■ **EXERCISE REQUIREMENTS**:
Your reply should hold exactly the lines from the one that contains "Definition downsample_at (data" through the end of the data. Repeat them word for word.

■ **SUPPLIED ENTRIES**:
•••

(** [Math.max(...xs)]: [None] stands for the [-Infinity] of an empty
    argument list. *)
Fixpoint Math_max (xs : list Q) : option Q :=
  match xs with
  | [] => None
  | x :: r =>
      match Math_max r with
      | None => Some x
      | Some m => Some (max x m)
      end
  end.

(** [data.length]. *)
Definition len {A} (data : list A) : Z := Z.of_nat (List.length data).

(** [data[j]]; [None] is the [undefined] read at an index out of range. *)
Definition get {A} (data : list A) (j : Z) : option A :=
  if j <? 0 then None else nth_error data (Z.to_nat j).

(** [data[j]] where the source has just checked the index; the default is
    never read (see [get_num_in_range]). *)
Definition get_num (data : list Q) (j : Z) : Q :=
  match get data j with Some v => v | None => 0%Q end.

(** [for (let i = i0; i < i0 + n; i++) s = body(i, s)]. *)
Fixpoint for_loop {St : Type} (n : nat) (i : Z) (body : Z -> St -> St) (s : St) : St :=
  match n with
  | O => s
  | S n' => for_loop n' (i + 1) body (body i s)
  end.

(** What a call can do: return a value, throw, or never return. *)
Inductive outcome (A : Type) : Type :=
| Returns (a : A)
| Throws
| Diverges.
Arguments Returns {A} a.
Arguments Throws {A}.
Arguments Diverges {A}.

Definition bind {A B} (m : outcome A) (k : A -> outcome B) : outcome B :=
  match m with
  | Returns a => k a
  | Throws => Throws
  | Diverges => Diverges
  end.

(** The same loop with a body that may throw or diverge. *)
Fixpoint for_loopM {St : Type} (n : nat) (i : Z) (body : Z -> St -> outcome St) (s : St)
  : outcome St :=
  match n with
  | O => Returns s
  | S n' => bind (body i s) (for_loopM n' (i + 1) body)
  end.

(** *** What is left to the engine

    [rnd] sends a real result to the double that the engine returns for
    it (round to nearest); [max_arguments] is the largest number of
    arguments that a call written with a spread, [f(...xs)], accepts
    before it throws [RangeError] (taken as one constant of the engine);
    [max_value] is [Number.MAX_VALUE], beyond which a result is no
    number of the model. *)
Class Engine : Type := {
  rnd : Q -> Q;
  max_arguments : Z;
  max_value : Q
}.

(** The four operations on doubles.  The exact result is read in lowest
    terms, so that equal numbers round alike.  A quotient is only taken
    where the divisor has been told from zero. *)
Definition fadd `{E : Engine} (x y : Q) : Q := rnd (Qred (x + y)).
Definition fsub `{E : Engine} (x y : Q) : Q := rnd (Qred (x - y)).
Definition fmul `{E : Engine} (x y : Q) : Q := rnd (Qred (x * y)).
Definition fdiv `{E : Engine} (x y : Q) : Q := rnd (Qred (x / y)).

Notation "x +! y" := (fadd x y) (at level 50, left associativity).
Notation "x -! y" := (fsub x y) (at level 50, left associativity).
Notation "x *! y" := (fmul x y) (at level 40, left associativity).
Notation "x /! y" := (fdiv x y) (at level 40, left associativity).

(** [Math.max(...xs)] as a call: it throws when [xs] has more elements
    than the engine takes as arguments. *)
Definition spread_max `{E : Engine} (xs : list Q) : outcome (option Q) :=
  if max_arguments <? len xs then Throws else Returns (Math_max xs).

(** A quotient whose divisor may be zero: [x / 0] is an infinity, and
    [0 / 0] is [NaN]. *)
Inductive number : Type :=
  | Finite (q : Q)
  | Infinite
  | NaN.

Definition number_div `{E : Engine} (x y : Q) : number :=
  if eqb y 0 then (if eqb x 0 then NaN else Infinite) else Finite (x /! y).

(** What holds of round-to-nearest, overflow apart: it is monotone, it
    leaves a double alone, and the integers up to 2^53 are doubles.  No
    call is refused for having no argument. *)
Class EngineLaws (E : Engine) : Prop := {
  rnd_monotone : forall x y : Q, (x <= y)%Q -> (rnd x <= rnd y)%Q;
  rnd_idempotent : forall x : Q, (rnd (rnd x) == rnd x)%Q;
  rnd_integer : forall n : Z, - 2 ^ 53 <= n <= 2 ^ 53 -> (rnd (inject_Z n) == inject_Z n)%Q;
  max_arguments_nonneg : 0 <= max_arguments
}.

(** Round to nearest, ties to even, in binary64: 53 significant bits,
    the smallest unit 2^-1074. *)
Definition pow2 (e : Z) : Q :=
  if 0 <=? e then inject_Z (2 ^ e) else 1 # Z.to_pos (2 ^ (- e)).

Definition round_half_even (x : Q) : Z :=
  let f := Qfloor x in
  match Qcompare (x - inject_Z f) (1 # 2) with
  | Lt => f
  | Gt => f + 1
  | Eq => if Z.even f then f else f + 1
  end.

(** The integer part of the binary logarithm of a positive rational. *)
Definition ilog2 (x : Q) : Z :=
  let k := Z.log2 (Qnum x) - Z.log2 (Zpos (Qden x)) in
  if Qle_bool (pow2 k) x then k else k - 1.

Definition round_positive (x : Q) : Q :=
  let e := Z.max (- 1074) (ilog2 x - 52) in
  Qred (inject_Z (round_half_even (x / pow2 e)) * pow2 e).

(** The exponent of the unit in the last place of the double nearest to
    a positive [x], and the significand that [round_positive] gives it. *)
Definition exponent (x : Q) : Z := Z.max (- 1074) (ilog2 x - 52).
Definition mant (x : Q) : Z := round_half_even (x / pow2 (exponent x)).

Definition binary64_round (x : Q) : Q :=
  match Qcompare x 0 with
  | Eq => 0%Q
  | Gt => round_positive x
  | Lt => Qred (- round_positive (- x))
  end.

(** The doubles that the decimal literals of the source denote. *)
Definition double_0_95 : Q := 4278419646001971 # 4503599627370496.
Definition double_0_9 : Q := 8106479329266893 # 9007199254740992.
Definition double_0_45 : Q := 8106479329266893 # 18014398509481984.
Definition double_0_35 : Q := 3152519739159347 # 9007199254740992.
Definition double_0_1 : Q := 3602879701896397 # 36028797018963968.
Definition double_0_4 : Q := 3602879701896397 # 9007199254740992.
Definition double_0_001 : Q := 1152921504606847 # 1152921504606846976.

End Js.

(** ** utils.js: [resampleData] *)

Module Resampler.

Import Js.

(** One iteration of the upsampling loop: the value pushed for output
    index [i]. *)
Definition upsample_at (data : list Q) (ratio : Q) (i : Z) : Q :=
  let index := (inject_Z i * ratio)%Q in
  let lower := Qfloor index in
  let upper := Qceiling index in
  let fraction := (index - inject_Z lower)%Q in
  if len data <=? upper then get_num data (len data - 1)
  else if lower =? upper then get_num data lower
  else (get_num data lower * (1 - fraction) + get_num data upper * fraction)%Q.

(** The inner loop of the downsampling branch,
    [for (let j = start; j <= end && j < data.length; j++)],
    carrying [max] and [count]. *)
Fixpoint bucket_loop (fuel : nat) (data : list Q) (j end_ : Z) (max : Q) (count : Z)
  : Q * Z :=
  match fuel with
  | O => (max, count)
  | S fuel' =>
      if (j <=? end_) && (j <? len data) then
        let max' := if ltb max (get_num data j) then get_num data j else max in
        bucket_loop fuel' data (j + 1) end_ max' (count + 1)
      else (max, count)
  end.

Definition bucket_start (bucketSize : Q) (i : Z) : Z :=
  Qfloor (inject_Z i * bucketSize).

Definition bucket_end (bucketSize : Q) (i : Z) : Z :=
  Qfloor (inject_Z (i + 1) * bucketSize).

(** The scan of bucket [i]: the pair [(max, count)] when the inner loop
    exits.  The loop runs at most [data.length - start] times, which is
    the fuel given. *)
Definition bucket_scan (data : list Q) (bucketSize : Q) (i : Z) : Q * Z :=
  let start := bucket_start bucketSize i in
  let end_ := bucket_end bucketSize i in
  bucket_loop (Z.to_nat (len data - start)) data start end_ 0%Q 0.

(** One iteration of the downsampling loop: the value pushed for bucket
    [i], with the nearest-neighbour fallback when [count === 0]. *)
Definition downsample_at (data : list Q) (bucketSize : Q) (i : Z) : Q :=
  let '(max, count) := bucket_scan data bucketSize i in
  if count =? 0 then
    let nearestIndex := Z.min (round (inject_Z i * bucketSize)) (len data - 1) in
    get_num data nearestIndex
  else max.

Definition resampleData (data : list Q) (targetLength : Z) : list Q :=
  if len data =? targetLength then data
  else if (len data =? 0) || (targetLength =? 0) then []
  else if len data <? targetLength then
    let ratio := (inject_Z (len data - 1) / inject_Z (targetLength - 1))%Q in
    for_loop (Z.to_nat targetLength) 0
      (fun i result => result ++ [upsample_at data ratio i]) []
  else
    let bucketSize := (inject_Z (len data) / inject_Z targetLength)%Q in
    for_loop (Z.to_nat targetLength) 0
      (fun i result => result ++ [downsample_at data bucketSize i]) [].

•••

■ **OUTPUT BELOW**:
Definition downsample_at (data : list Q) (bucketSize : Q) (i : Z) : Q :=
  let '(max, count) := bucket_scan data bucketSize i in
  if count =? 0 then
    let nearestIndex := Z.min (round (inject_Z i * bucketSize)) (len data - 1) in
    get_num data nearestIndex
  else max.

Definition resampleData (data : list Q) (targetLength : Z) : list Q :=
  if len data =? targetLength then data
  else if (len data =? 0) || (targetLength =? 0) then []
  else if len data <? targetLength then
    let ratio := (inject_Z (len data - 1) / inject_Z (targetLength - 1))%Q in
    for_loop (Z.to_nat targetLength) 0
      (fun i result => result ++ [upsample_at data ratio i]) []
  else
    let bucketSize := (inject_Z (len data) / inject_Z targetLength)%Q in
    for_loop (Z.to_nat targetLength) 0
      (fun i result => result ++ [downsample_at data bucketSize i]) [].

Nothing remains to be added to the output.